## Records supplied
>>>>>

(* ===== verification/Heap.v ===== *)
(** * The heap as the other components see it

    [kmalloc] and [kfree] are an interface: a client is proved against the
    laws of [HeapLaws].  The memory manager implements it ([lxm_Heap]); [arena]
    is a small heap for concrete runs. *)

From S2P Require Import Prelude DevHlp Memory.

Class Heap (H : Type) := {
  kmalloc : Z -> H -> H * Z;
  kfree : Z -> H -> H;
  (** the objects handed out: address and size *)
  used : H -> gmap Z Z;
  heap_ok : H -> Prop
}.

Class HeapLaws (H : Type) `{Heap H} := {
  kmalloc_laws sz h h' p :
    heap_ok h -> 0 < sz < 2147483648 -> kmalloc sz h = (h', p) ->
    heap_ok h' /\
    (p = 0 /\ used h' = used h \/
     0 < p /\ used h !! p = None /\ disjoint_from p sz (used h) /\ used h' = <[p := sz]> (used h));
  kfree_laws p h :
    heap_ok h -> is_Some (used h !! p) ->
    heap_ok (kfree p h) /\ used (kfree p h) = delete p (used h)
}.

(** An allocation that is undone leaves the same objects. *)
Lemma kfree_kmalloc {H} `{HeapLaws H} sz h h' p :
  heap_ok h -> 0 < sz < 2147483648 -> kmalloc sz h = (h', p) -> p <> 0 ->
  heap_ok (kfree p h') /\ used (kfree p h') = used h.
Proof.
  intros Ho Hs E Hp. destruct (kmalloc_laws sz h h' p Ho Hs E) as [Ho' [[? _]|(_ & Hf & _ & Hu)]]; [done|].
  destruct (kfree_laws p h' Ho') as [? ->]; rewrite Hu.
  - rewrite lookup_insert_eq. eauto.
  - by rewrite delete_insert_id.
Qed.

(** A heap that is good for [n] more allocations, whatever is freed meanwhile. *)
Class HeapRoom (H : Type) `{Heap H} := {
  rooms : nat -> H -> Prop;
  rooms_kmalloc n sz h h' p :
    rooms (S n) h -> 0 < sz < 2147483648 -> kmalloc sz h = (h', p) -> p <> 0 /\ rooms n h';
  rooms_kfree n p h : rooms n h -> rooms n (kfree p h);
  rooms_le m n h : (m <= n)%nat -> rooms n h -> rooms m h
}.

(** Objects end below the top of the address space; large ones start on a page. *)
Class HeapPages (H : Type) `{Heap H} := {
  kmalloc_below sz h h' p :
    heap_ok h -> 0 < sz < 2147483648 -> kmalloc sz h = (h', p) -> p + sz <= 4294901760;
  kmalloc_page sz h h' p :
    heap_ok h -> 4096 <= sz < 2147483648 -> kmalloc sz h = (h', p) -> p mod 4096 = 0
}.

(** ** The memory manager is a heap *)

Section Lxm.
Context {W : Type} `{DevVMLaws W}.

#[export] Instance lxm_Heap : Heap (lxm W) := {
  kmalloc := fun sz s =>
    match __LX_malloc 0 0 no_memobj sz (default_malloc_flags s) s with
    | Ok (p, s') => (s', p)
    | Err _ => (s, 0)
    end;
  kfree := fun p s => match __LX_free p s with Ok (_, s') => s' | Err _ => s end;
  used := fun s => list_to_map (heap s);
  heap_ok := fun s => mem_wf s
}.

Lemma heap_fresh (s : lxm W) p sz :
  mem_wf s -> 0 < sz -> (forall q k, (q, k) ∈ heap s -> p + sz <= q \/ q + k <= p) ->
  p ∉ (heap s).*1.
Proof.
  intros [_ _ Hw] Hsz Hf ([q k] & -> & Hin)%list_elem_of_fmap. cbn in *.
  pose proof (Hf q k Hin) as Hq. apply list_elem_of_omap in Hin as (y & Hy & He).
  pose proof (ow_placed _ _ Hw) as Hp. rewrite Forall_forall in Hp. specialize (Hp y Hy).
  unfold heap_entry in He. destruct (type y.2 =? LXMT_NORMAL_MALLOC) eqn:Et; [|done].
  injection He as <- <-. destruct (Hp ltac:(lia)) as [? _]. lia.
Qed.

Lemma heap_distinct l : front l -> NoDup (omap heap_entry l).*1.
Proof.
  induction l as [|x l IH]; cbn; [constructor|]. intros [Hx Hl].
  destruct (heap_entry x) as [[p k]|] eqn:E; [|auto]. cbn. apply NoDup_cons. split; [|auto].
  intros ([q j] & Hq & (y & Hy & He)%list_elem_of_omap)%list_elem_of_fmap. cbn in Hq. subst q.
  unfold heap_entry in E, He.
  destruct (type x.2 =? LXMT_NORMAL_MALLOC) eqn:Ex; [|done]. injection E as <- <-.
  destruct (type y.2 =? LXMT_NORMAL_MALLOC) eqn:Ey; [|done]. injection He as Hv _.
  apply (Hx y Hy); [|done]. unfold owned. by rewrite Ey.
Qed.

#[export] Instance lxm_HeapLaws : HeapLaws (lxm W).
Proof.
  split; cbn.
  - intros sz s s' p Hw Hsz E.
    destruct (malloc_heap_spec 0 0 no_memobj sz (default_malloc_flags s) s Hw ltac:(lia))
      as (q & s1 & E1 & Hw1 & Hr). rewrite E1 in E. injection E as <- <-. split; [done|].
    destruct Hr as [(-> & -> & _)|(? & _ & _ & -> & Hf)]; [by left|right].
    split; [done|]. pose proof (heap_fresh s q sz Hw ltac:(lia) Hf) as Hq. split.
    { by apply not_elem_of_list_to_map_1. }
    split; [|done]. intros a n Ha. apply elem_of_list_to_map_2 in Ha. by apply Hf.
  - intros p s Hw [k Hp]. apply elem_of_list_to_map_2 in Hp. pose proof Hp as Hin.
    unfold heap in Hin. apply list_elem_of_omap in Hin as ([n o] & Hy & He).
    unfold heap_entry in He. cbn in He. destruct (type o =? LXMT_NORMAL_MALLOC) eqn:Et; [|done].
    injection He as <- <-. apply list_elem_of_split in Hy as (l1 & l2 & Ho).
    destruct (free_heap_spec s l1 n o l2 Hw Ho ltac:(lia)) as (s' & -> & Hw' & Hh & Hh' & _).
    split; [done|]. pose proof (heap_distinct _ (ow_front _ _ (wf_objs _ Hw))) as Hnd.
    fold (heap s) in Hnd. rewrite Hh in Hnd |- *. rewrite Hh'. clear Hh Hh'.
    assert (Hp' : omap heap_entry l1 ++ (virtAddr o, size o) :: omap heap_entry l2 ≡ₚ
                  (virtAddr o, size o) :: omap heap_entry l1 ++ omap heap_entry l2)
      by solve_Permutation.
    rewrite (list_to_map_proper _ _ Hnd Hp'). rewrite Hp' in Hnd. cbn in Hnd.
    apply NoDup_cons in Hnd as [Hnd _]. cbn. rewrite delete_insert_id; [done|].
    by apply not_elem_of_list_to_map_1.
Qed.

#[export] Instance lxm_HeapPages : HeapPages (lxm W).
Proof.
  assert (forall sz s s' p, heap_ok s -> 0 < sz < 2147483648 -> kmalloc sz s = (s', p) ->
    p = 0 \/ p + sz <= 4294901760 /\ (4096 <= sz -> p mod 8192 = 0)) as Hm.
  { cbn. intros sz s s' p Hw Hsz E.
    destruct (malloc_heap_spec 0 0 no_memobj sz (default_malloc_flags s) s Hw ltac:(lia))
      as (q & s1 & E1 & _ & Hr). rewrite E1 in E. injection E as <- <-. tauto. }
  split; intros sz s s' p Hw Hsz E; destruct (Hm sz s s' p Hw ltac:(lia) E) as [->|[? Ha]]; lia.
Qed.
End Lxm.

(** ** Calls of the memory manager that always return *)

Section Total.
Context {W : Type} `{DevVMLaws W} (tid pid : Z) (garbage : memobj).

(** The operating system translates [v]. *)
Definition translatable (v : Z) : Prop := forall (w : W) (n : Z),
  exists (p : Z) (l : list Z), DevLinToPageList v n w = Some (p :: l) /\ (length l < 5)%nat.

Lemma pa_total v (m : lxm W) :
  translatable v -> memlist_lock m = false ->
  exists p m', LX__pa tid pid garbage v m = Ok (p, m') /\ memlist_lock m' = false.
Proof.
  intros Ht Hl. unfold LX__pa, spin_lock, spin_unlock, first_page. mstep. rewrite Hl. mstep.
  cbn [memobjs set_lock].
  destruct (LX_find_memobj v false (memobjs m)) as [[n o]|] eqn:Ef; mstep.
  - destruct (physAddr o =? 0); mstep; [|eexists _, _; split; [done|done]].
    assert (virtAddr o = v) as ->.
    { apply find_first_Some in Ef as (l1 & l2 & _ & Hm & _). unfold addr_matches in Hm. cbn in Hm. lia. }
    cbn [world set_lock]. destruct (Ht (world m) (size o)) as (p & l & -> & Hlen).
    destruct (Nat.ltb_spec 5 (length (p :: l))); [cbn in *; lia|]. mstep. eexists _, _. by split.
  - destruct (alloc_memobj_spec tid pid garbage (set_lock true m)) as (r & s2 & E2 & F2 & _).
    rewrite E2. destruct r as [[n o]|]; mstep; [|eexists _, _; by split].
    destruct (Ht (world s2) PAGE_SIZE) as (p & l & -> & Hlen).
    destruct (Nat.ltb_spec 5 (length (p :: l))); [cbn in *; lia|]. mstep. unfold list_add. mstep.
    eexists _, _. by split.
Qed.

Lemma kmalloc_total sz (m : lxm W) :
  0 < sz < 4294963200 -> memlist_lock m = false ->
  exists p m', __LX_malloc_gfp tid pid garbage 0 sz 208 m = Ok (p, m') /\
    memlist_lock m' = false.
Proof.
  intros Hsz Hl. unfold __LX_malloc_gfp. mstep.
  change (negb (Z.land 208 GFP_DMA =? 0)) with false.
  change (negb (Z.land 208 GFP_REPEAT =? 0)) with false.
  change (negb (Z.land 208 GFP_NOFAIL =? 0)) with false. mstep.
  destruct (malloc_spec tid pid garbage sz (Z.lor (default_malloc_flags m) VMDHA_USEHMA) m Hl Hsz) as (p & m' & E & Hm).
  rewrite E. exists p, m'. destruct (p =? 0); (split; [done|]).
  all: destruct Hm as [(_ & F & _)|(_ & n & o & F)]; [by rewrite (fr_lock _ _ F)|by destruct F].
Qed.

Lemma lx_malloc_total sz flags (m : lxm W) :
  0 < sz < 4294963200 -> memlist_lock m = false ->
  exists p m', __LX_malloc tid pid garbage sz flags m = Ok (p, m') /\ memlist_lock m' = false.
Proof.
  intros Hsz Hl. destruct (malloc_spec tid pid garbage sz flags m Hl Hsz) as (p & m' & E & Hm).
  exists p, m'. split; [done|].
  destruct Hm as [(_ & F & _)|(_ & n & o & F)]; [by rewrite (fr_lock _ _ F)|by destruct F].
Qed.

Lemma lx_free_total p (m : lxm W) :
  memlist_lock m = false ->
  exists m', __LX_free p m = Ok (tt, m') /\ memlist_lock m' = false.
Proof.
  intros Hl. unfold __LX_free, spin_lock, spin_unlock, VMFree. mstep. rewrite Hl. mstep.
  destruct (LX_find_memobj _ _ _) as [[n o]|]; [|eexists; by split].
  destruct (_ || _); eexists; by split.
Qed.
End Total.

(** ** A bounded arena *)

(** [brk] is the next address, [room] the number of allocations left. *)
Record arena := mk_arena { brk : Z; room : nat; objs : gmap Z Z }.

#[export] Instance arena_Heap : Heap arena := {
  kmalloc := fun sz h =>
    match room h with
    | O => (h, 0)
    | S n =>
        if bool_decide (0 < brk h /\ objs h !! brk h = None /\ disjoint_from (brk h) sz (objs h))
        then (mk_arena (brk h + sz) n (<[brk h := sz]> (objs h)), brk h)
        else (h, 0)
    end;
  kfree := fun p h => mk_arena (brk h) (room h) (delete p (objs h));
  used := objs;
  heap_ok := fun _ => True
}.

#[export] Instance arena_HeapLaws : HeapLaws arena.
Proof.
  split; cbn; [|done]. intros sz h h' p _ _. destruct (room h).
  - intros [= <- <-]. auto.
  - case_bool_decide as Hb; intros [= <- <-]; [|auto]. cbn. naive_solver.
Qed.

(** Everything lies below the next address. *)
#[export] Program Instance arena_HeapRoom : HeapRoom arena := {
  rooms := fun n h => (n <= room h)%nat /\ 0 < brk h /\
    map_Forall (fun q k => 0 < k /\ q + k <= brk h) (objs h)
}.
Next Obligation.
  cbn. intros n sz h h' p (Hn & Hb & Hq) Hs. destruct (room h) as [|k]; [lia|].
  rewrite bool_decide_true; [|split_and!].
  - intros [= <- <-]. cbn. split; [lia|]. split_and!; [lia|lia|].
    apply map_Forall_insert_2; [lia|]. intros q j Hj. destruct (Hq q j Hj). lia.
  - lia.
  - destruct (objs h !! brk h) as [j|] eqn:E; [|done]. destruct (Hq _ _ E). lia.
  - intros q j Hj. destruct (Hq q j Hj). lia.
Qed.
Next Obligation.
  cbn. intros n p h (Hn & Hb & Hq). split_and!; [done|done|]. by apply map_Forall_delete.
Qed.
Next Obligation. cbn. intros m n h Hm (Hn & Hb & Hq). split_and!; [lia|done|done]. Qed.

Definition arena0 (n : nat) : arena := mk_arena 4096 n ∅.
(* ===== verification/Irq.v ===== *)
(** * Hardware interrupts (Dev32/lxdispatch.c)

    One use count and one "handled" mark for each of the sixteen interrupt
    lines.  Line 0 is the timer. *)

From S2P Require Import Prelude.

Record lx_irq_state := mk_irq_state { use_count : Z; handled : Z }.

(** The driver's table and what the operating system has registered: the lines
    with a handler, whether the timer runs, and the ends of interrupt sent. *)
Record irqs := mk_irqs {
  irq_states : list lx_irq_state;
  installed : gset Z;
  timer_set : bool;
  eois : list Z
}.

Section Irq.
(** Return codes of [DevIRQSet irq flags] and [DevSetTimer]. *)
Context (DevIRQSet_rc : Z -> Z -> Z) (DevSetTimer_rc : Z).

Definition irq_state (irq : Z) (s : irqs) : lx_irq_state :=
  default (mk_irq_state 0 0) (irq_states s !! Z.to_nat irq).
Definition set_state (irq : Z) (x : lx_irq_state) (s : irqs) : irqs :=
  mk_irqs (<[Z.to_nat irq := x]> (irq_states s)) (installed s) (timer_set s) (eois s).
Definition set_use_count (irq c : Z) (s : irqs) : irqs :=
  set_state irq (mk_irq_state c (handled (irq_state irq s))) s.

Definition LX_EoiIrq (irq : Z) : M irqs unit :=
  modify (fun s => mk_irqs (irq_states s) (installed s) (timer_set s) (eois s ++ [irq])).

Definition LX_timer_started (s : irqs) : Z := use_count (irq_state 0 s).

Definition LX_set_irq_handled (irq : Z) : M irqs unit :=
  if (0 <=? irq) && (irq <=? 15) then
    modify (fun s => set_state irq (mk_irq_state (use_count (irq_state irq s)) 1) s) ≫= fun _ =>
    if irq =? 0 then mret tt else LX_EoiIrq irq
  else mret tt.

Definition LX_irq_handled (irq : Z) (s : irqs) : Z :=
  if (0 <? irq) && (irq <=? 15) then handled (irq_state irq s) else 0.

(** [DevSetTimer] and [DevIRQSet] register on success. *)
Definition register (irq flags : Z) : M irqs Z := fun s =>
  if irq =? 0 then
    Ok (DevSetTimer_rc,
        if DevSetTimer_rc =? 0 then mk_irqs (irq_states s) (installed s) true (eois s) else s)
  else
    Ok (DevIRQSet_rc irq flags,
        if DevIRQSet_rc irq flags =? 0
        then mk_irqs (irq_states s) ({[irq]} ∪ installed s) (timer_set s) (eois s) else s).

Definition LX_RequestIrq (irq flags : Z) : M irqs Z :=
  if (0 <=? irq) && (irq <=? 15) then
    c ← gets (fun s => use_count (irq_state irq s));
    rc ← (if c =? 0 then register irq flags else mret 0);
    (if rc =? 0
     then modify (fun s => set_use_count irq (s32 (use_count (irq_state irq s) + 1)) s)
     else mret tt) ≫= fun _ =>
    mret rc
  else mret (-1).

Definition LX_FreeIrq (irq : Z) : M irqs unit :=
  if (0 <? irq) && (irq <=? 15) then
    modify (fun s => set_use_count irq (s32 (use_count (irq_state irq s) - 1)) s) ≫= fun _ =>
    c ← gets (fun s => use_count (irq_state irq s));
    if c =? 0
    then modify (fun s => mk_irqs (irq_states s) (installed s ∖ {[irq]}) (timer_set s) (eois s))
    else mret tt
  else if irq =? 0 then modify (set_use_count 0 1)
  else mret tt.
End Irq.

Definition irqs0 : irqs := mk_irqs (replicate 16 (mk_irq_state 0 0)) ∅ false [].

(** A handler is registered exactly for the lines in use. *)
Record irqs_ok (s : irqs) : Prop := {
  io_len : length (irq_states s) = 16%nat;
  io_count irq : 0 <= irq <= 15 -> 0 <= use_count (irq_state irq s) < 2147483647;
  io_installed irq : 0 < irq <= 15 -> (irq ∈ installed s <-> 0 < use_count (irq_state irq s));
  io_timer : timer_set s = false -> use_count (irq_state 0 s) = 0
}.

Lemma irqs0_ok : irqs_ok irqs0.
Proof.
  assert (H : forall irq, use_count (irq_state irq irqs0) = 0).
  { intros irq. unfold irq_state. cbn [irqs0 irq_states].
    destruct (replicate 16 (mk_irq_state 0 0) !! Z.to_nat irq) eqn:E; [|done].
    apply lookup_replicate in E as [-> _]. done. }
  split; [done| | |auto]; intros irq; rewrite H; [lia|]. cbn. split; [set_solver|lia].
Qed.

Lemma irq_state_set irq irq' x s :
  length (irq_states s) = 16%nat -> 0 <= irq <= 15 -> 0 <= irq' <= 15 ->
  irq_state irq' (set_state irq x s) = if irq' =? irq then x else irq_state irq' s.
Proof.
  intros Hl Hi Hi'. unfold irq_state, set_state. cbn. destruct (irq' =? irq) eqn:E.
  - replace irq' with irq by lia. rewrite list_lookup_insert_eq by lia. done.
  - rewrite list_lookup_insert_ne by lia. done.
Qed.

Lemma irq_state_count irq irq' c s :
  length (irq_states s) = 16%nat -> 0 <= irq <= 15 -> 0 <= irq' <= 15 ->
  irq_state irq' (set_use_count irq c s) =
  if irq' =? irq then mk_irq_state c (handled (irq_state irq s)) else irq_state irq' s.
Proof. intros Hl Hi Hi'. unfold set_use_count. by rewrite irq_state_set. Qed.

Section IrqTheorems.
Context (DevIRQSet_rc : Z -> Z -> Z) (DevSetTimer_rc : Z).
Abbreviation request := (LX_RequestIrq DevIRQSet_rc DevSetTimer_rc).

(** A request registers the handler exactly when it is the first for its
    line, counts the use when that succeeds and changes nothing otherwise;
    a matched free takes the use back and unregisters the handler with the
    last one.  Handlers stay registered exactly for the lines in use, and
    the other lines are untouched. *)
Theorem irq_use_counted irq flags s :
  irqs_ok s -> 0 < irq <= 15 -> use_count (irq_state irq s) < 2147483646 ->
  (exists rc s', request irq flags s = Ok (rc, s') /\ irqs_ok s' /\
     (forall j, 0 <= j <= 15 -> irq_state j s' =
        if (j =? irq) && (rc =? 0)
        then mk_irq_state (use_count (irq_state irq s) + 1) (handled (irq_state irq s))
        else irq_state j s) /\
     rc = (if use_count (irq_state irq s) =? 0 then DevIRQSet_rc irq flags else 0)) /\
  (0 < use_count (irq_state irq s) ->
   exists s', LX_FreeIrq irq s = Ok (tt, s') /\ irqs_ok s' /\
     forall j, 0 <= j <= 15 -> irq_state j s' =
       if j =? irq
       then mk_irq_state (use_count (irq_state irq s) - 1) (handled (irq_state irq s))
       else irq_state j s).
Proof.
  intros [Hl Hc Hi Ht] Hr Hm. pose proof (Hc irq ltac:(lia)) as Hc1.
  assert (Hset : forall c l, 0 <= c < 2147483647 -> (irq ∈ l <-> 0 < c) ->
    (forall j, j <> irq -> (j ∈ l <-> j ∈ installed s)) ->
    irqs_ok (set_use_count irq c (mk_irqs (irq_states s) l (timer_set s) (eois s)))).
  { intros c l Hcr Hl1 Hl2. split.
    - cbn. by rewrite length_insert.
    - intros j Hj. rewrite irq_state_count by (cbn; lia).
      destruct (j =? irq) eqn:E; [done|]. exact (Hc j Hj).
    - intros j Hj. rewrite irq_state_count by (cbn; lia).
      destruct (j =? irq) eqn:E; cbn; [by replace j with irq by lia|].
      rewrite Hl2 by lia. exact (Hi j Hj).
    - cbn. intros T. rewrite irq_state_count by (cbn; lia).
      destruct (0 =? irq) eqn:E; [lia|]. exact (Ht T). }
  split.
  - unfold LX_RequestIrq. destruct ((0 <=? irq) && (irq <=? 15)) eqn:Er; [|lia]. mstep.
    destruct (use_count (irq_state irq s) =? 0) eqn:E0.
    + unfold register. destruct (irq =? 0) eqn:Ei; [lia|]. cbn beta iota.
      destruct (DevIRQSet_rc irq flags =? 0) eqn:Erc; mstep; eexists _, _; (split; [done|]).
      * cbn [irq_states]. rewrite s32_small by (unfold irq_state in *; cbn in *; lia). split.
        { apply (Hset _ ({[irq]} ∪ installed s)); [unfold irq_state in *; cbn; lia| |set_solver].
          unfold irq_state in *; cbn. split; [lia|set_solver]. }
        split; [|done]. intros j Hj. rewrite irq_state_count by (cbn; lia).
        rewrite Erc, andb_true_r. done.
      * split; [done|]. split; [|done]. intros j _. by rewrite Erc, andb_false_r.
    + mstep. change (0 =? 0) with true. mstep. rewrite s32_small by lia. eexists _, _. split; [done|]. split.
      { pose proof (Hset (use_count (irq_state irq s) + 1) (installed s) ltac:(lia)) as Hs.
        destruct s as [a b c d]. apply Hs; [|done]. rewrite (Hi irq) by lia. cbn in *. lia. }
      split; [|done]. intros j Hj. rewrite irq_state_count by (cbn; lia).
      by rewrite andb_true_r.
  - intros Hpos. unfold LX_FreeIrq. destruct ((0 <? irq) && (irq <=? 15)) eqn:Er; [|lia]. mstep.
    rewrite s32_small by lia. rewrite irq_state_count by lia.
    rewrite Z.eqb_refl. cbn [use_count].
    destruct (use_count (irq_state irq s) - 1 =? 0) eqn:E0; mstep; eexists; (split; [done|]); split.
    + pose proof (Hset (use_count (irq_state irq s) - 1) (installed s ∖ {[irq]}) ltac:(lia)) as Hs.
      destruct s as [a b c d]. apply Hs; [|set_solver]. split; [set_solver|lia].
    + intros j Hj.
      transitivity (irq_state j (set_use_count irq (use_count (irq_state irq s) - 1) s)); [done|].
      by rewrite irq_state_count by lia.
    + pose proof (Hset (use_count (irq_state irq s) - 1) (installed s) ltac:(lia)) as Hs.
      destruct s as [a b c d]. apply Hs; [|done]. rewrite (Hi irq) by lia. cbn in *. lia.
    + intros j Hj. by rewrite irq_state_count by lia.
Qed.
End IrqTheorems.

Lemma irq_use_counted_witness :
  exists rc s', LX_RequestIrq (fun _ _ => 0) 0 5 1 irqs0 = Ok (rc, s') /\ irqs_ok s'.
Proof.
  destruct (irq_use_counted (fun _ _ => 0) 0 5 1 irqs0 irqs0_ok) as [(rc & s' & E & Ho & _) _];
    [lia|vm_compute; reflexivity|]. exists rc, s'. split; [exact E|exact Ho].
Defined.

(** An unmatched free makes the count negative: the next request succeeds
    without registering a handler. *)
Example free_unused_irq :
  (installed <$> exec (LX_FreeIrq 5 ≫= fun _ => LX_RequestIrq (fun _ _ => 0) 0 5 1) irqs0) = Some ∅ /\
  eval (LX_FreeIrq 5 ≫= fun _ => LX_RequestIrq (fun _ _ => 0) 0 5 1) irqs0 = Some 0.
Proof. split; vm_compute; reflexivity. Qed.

<<<<<

Go through the material above and output exactly the lines from the one containing "Section Irq." through the one containing "Definition LX_RequestIrq (irq".

## Output of the exercise
Section Irq.
(** Return codes of [DevIRQSet irq flags] and [DevSetTimer]. *)
Context (DevIRQSet_rc : Z -> Z -> Z) (DevSetTimer_rc : Z).

Definition irq_state (irq : Z) (s : irqs) : lx_irq_state :=
  default (mk_irq_state 0 0) (irq_states s !! Z.to_nat irq).
Definition set_state (irq : Z) (x : lx_irq_state) (s : irqs) : irqs :=
  mk_irqs (<[Z.to_nat irq := x]> (irq_states s)) (installed s) (timer_set s) (eois s).
Definition set_use_count (irq c : Z) (s : irqs) : irqs :=
  set_state irq (mk_irq_state c (handled (irq_state irq s))) s.

Definition LX_EoiIrq (irq : Z) : M irqs unit :=
  modify (fun s => mk_irqs (irq_states s) (installed s) (timer_set s) (eois s ++ [irq])).

Definition LX_timer_started (s : irqs) : Z := use_count (irq_state 0 s).

Definition LX_set_irq_handled (irq : Z) : M irqs unit :=
  if (0 <=? irq) && (irq <=? 15) then
    modify (fun s => set_state irq (mk_irq_state (use_count (irq_state irq s)) 1) s) ≫= fun _ =>
    if irq =? 0 then mret tt else LX_EoiIrq irq
  else mret tt.

Definition LX_irq_handled (irq : Z) (s : irqs) : Z :=
  if (0 <? irq) && (irq <=? 15) then handled (irq_state irq s) else 0.

(** [DevSetTimer] and [DevIRQSet] register on success. *)
Definition register (irq flags : Z) : M irqs Z := fun s =>
  if irq =? 0 then
    Ok (DevSetTimer_rc,
        if DevSetTimer_rc =? 0 then mk_irqs (irq_states s) (installed s) true (eois s) else s)
  else
    Ok (DevIRQSet_rc irq flags,
        if DevIRQSet_rc irq flags =? 0
        then mk_irqs (irq_states s) ({[irq]} ∪ installed s) (timer_set s) (eois s) else s).

Definition LX_RequestIrq (irq flags : Z) : M irqs Z :=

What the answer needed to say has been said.